What we do is create equations for satellite products. Satellites get zeros and ones – digital numbers. We need to make it into products like chlorophyll or amount of water in leaves or height of canopy. People need to measure on the ground and make equations to derive the product and make the maps.
Section 5: Technical Measurement Coordination (17:05-25:07)
We’ll assemble the data in files. Make sure Mike tells you the file name for STELLA data. Going from irradiance to radiance is non-trivial – you need distance and field of view for that calculation. But Digital Numbers to radiance is a simple multiplier table. The ASD has a different sensor than STELLA, so the amount of photons it collects is different, but the curves should be the same because they’re relative. That’s why reflectance is always going to be the same.
We’ll coordinate measurements carefully. Before every plot, we put instruments over the white spectralon panel to get the baseline 100% number for reflectance calculations. The measurement sequence is important because the sun is rising and we’ll have differing values. We need the same order of operations between instruments. I suggest people with Q2s first, then the 1.2 last because it takes longer to cycle.
When I take the first data point in the plot, the next person should be over the panel. We want one data point per panel on STELLAs because they take much longer – 20 measurements each.

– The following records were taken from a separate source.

(* ===== verification/BuddyFree.v ===== *)
(** Freeing a block: the merge loop of [__free_one_page] implements the
    insertion of a block into the block map, with all buddies coalesced. *)
From Stdlib Require Import ZArith Lia Bool.
From stdpp Require Import base list gmap.
From S2P Require Import Prelude Lists Buddy BuddyBlocks BuddyRepr.

Local Open Scope Z_scope.

Section Free.
Context (cfg : config) (In : Z -> Prop) (zid : Z).
Abbreviation same_frame := (same_frame zid).
Abbreviation repr := (repr cfg In zid).
Abbreviation blocks_ok := (blocks_ok In).
Abbreviation block_ok := (block_ok In).

(** The free-page counter less the pages on the lists. *)
Definition unlisted (z : zone) : Z := nr_free_pages z - free_total z.

Lemma mod_state_count z n mt : unlisted (__mod_zone_freepage_state z n mt) = unlisted z + n.
Proof. unfold unlisted, free_total, __mod_zone_freepage_state; destruct (is_migrate_cma mt); cbn; lia. Qed.

Lemma del_total z B p o mt : blocks_ok B -> repr z B -> B !! p = Some (o, Some mt) -> free_total (del_page_from_free_list p o z) = free_total z - bsize o.
Proof.
  intros W R H; destruct (bs_block _ _ W _ _ _ H) as (Ho & _); pose proof (lr_orders _ _ (rp_lists _ _ _ _ _ R)) as L.
  unfold del_page_from_free_list; set (z1 := if reported _ then _ else _).
  unfold free_total; cbn [areas upd_area upd_page set_areas set_mem_map list_del]; fold (unlinked p (areas z1)).
  replace (areas z1) with (areas z) by (unfold z1; destruct (reported _); reflexivity).
  rewrite total_alter_from by (unfold unlinked; rewrite length_fmap; lia); rewrite total_unlinked; cbn; lia.
Qed.

Lemma del_count z B p o mt : blocks_ok B -> repr z B -> B !! p = Some (o, Some mt) -> unlisted (del_page_from_free_list p o z) = unlisted z + bsize o.
Proof.
  intros W R H; unfold unlisted; rewrite (del_total _ _ _ _ _ W R H).
  replace (nr_free_pages _) with (nr_free_pages z) by (unfold del_page_from_free_list; destruct (reported _); reflexivity); lia.
Qed.

(** One round of the loop: the buddy leaves the map. *)
Lemma merge_step z B p o k mt : blocks_ok B -> repr z B -> B !! p = Some (o, k) ->
  let z' := if page_is_guard cfg (pg z p) then clear_page_guard cfg p o mt z else del_page_from_free_list p o z in
  repr z' (delete p B) /\ same_frame z z' /\
  (is_migrate_isolate mt = false -> unlisted z' = unlisted z + bsize o).
Proof.
  intros W R H; destruct (bs_block _ _ W _ _ _ H) as (Ho & _ & _ & Hin).
  pose proof (repr_zone _ _ _ _ _ p R (Hin p (in_block_head p o))) as E.
  rewrite (repr_is_guard _ _ _ _ _ _ _ _ R (Hin p (in_block_head p o)) H); destruct k as [mt'|].
  - split; [exact (repr_del _ _ _ _ _ _ _ _ W R H)|split; [exact (frame_del _ _ _ _ E)|intros _; exact (del_count _ _ _ _ _ W R H)]].
  - split; [exact (repr_unguard _ _ _ _ _ _ _ _ W R H)|]; split; [exact (frame_unguard _ _ _ _ _ _ E)|intros Ei].
    unfold clear_page_guard; rewrite (rp_guard _ _ _ _ _ R _ _ H), Ei; cbn [negb].
    rewrite mod_state_count; reflexivity.
Qed.

(** The block [(p', o')] is what [(p, o)] and some blocks of [B] merge to; [B']
    is left. *)
Record merges (B : blocks) (p : Z) (o : nat) (B' : blocks) (p' : Z) (o' : nat) : Prop := {
  mg_ok : blocks_ok B';
  mg_sub : B' ⊆ B;
  mg_block : block_ok p' o';
  mg_fresh : fresh B' p' o';
  mg_order : (o <= o')%nat;
  mg_covers q : covers B' q \/ in_block p' o' q <-> covers B q \/ in_block p o q
}.

Lemma merges_refl B p o : blocks_ok B -> block_ok p o -> fresh B p o -> merges B p o B p o.
Proof. intros; split; trivial; tauto. Qed.

Lemma merges_buddy B p o k : blocks_ok B -> block_ok p o -> fresh B p o -> (o < MAX_ORDER - 1)%nat ->
  B !! __find_buddy_pfn p o = Some (o, k) -> merges B p o (delete (__find_buddy_pfn p o) B) (parent_pfn p o) (S o).
Proof.
  intros W (_ & Hp & A & Hin) F Ho H; destruct (merge_fresh _ _ _ _ _ W A F H) as [F' C].
  destruct (bs_block _ _ W _ _ _ H) as (_ & _ & _ & Hin').
  split; trivial; [apply delete_ok; exact W|apply delete_subseteq| |lia].
  split; [lia|split; [apply parent_nonneg; exact Hp|split; [apply parent_aligned; exact A|]]].
  intros q Hq; apply parent_block in Hq as [|]; auto.
Qed.

Lemma merges_trans B p o B1 p1 o1 B2 p2 o2 : merges B p o B1 p1 o1 -> merges B1 p1 o1 B2 p2 o2 -> merges B p o B2 p2 o2.
Proof.
  intros [] []; split; trivial; [etrans; eassumption|lia|]; intros q; rewrite mg_covers1; apply mg_covers0.
Qed.

(** The block is given to the compaction that waits for it. *)
Definition captures (z z' : zone) (p : Z) (o : nat) : Prop :=
  capc z = Some (mk_capc o None) /\ same_frame (set_capc z (Some (mk_capc o (Some p)))) z'.

Lemma captures_frame z z1 z' p o : same_frame z z1 -> captures z1 z' p o -> captures z z' p o.
Proof.
  intros S [C F]; split; [rewrite <- (sf_capc _ _ _ S); exact C|]; etrans; [|exact F]; destruct S; split; auto.
Qed.

(** The outcome of the loop. *)
Definition merge_result (z : zone) (B : blocks) (p : Z) (o mx mt : nat) (r : merge_end) : Prop :=
  match r with
  | Captured z' => exists B' p' o', merges B p o B' p' o' /\ repr z' B' /\ captures z z' p' o' /\
      (is_migrate_isolate mt = false -> unlisted z' = unlisted z - bsize o)
  | Merged z' p' o' _ => exists B', merges B p o B' p' o' /\ repr z' B' /\ same_frame z z' /\
      (is_migrate_isolate mt = false -> unlisted z' = unlisted z - bsize o + bsize o') /\
      ((o' < mx)%nat \/ nr_isolate_pageblock z = 0 /\ (o' < MAX_ORDER - 1)%nat -> forall k, B' !! __find_buddy_pfn p' o' <> Some (o', k))
  end.

Lemma result_wider z B p o mx mx' mt r : (mx <= mx')%nat -> merge_result z B p o mx' mt r -> merge_result z B p o mx mt r.
Proof.
  intros L; destruct r as [z'|z' p' o' b]; [trivial|]; intros (B' & M & R & I & U & N); exists B'; split; [exact M|split; [exact R|split; [exact I|split; [exact U|]]]].
  intros H; apply N; destruct H; [left; lia|right; assumption].
Qed.

Lemma capture_spec z p o mt z' : compaction_capture cfg p o mt z = Some z' ->
  areas z' = areas z /\ mem_map z' = mem_map z /\ nr_free_pages z' = nr_free_pages z /\ captures z z' p o.
Proof.
  unfold compaction_capture, captures; destruct (capc z) as [[o' []]|]; try discriminate.
  destruct (Nat.eqb_spec o o') as [<-|]; [|discriminate]; cbn [negb]; repeat (destruct (_ || _) || destruct (_ && _)); try discriminate.
  intros [= <-]; repeat split; auto.
Qed.

Lemma merge_loop_ok mt : forall fuel z B p o max_order bp, blocks_ok B -> repr z B -> block_ok p o -> fresh B p o ->
  (max_order <= MAX_ORDER - 1)%nat -> (2 * (MAX_ORDER - 1 - o) + (if (o <? max_order)%nat then 0 else 1) < fuel)%nat ->
  exists r, merge_loop cfg fuel z p o max_order bp mt = Some r /\ merge_result z B p o max_order mt r.
Proof.
  induction fuel as [|fuel IH]; intros z B p o mx bp W R Hp F Hm Hf; [lia|]; cbn [merge_loop].
  pose proof Hp as (Ho & Hp0 & A & Hin); pose proof (Hin p (in_block_head p o)) as Ip.
  destruct (Nat.ltb_spec o mx) as [L|L].
  - destruct (compaction_capture cfg p o mt z) as [z'|] eqn:EC.
    { apply capture_spec in EC as (E1 & E2 & E3 & E4); eexists; split; [reflexivity|]; exists B, p, o.
      split; [apply merges_refl; assumption|split; [apply repr_mod, (repr_ext _ _ _ z); auto|split]].
      - destruct E4 as [C4 F4]; split; [exact C4|apply frame_mod; exact F4].
      - intros _; rewrite mod_state_count; unfold unlisted, free_total; rewrite E1, E3; lia. }
    assert (Stop : (forall k, B !! __find_buddy_pfn p o <> Some (o, k)) -> merge_result z B p o mx mt (Merged z p o (__find_buddy_pfn p o))).
    { intros N; exists B; split; [apply merges_refl; assumption|split; [exact R|split; [reflexivity|split; [lia|auto]]]]. }
    destruct (pfn_valid_within cfg z (__find_buddy_pfn p o)) eqn:EV; cbn [negb]; cycle 1.
    { eexists; split; [reflexivity|]; apply Stop; intros k H; destruct (bs_block _ _ W _ _ _ H) as (_ & _ & _ & Hin').
      rewrite (repr_valid _ _ _ _ _ _ R (Hin' _ (in_block_head _ o))) in EV; discriminate. }
    pose proof (repr_buddy _ _ _ _ _ p (__find_buddy_pfn p o) o R W Ip) as HB.
    destruct (page_is_buddy cfg (pg z p) (pg z (__find_buddy_pfn p o)) o); cbn [negb]; cycle 1.
    { eexists; split; [reflexivity|]; apply Stop; intros k H; assert (false = true) by (apply HB; eauto); discriminate. }
    destruct (proj1 HB eq_refl) as [k H]; destruct (merge_step z B _ o k mt W R H) as (R' & I' & U').
    assert (M : merges B p o (delete (__find_buddy_pfn p o) B) (parent_pfn p o) (S o)) by (apply (merges_buddy _ _ _ k); trivial; lia).
    destruct (IH _ _ (parent_pfn p o) (S o) mx (__find_buddy_pfn p o) (mg_ok _ _ _ _ _ _ M) R' (mg_block _ _ _ _ _ _ M) (mg_fresh _ _ _ _ _ _ M) Hm) as (r & E & Hr).
    { destruct (Nat.ltb_spec (S o) mx); lia. }
    exists r; split; [exact E|]; pose proof (bsize_S o); destruct r as [z'|z' p' o' b].
    + destruct Hr as (B' & p' & o' & M' & R2 & C & U); exists B', p', o'.
      split; [eapply merges_trans; eassumption|split; [exact R2|split; [exact (captures_frame _ _ _ _ _ I' C)|intros N; rewrite U, U' by exact N; lia]]].
    + destruct Hr as (B' & M' & R2 & I & U & N); exists B'.
      split; [eapply merges_trans; eassumption|split; [exact R2|split; [etrans; eassumption|split; [|rewrite (sf_isolate _ _ _ I') in N; exact N]]]].
      intros Ni; rewrite U, U' by exact Ni; lia.
  - destruct (Nat.ltb_spec o (MAX_ORDER - 1)) as [L2|L2].
    + assert (Wider : exists r, merge_loop cfg fuel z p o (S o) (if negb (nr_isolate_pageblock z =? 0) then __find_buddy_pfn p o else bp) mt = Some r /\ merge_result z B p o mx mt r).
      { destruct (IH z B p o (S o) (if negb (nr_isolate_pageblock z =? 0) then __find_buddy_pfn p o else bp) W R Hp F) as (r & E & Hr); [lia|destruct (Nat.ltb_spec o (S o)); lia|].
        exists r; split; [exact E|apply (result_wider _ _ _ _ _ (S o)); [lia|exact Hr]]. }
      destruct (Z.eqb_spec (nr_isolate_pageblock z) 0) as [|NI]; cbn [negb andb] in *; [exact Wider|].
      destruct (negb _ && _); [|exact Wider]; eexists; split; [reflexivity|]; exists B.
      split; [apply merges_refl; assumption|split; [exact R|split; [reflexivity|split; [lia|]]]]; intros [|[]]; [lia|contradiction].
    + eexists; split; [reflexivity|]; exists B; split; [apply merges_refl; assumption|split; [exact R|split; [reflexivity|split; [lia|lia]]]].
Qed.

(** Freeing to an isolated pageblock leaves the counter alone. *)
Lemma isolate_del z p o : nr_free_pages (del_page_from_free_list p o z) = nr_free_pages z.
Proof. unfold del_page_from_free_list; destruct (reported _); reflexivity. Qed.

Lemma isolate_unguard z p o mt : is_migrate_isolate mt = true -> nr_free_pages (clear_page_guard cfg p o mt z) = nr_free_pages z.
Proof. intros E; unfold clear_page_guard; rewrite E; destruct (negb _); reflexivity. Qed.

Section 6: Active Field Data Collection (25:07-33:13)
We’re taking chlorophyll measurements to understand if STELLA can provide information relevant to chlorophyll. Don’t shade the white panel when taking data. If we shade part of it, it’s not getting 100% sunlight like the plants. The white panel is essentially 100% reflective. This is a perfect day because there are no clouds and minimal haze.
Keep the white panel clean without touching it because touching smears things into the porous surface. This is called a Lambertian surface – once light gets in, it reflects in all directions evenly. A pure Lambertian surface reflects at all angles evenly, but nothing is pure Lambertian. This is the closest there is.
Keep your STELLAs at the same height to get similar field of view areas. We want to measure soybeans, not dirt, so position carefully over the plants. We measure the smaller corn because the leaves are less green – they didn’t get as much nitrogen as the others.
This is what I do – this is my work.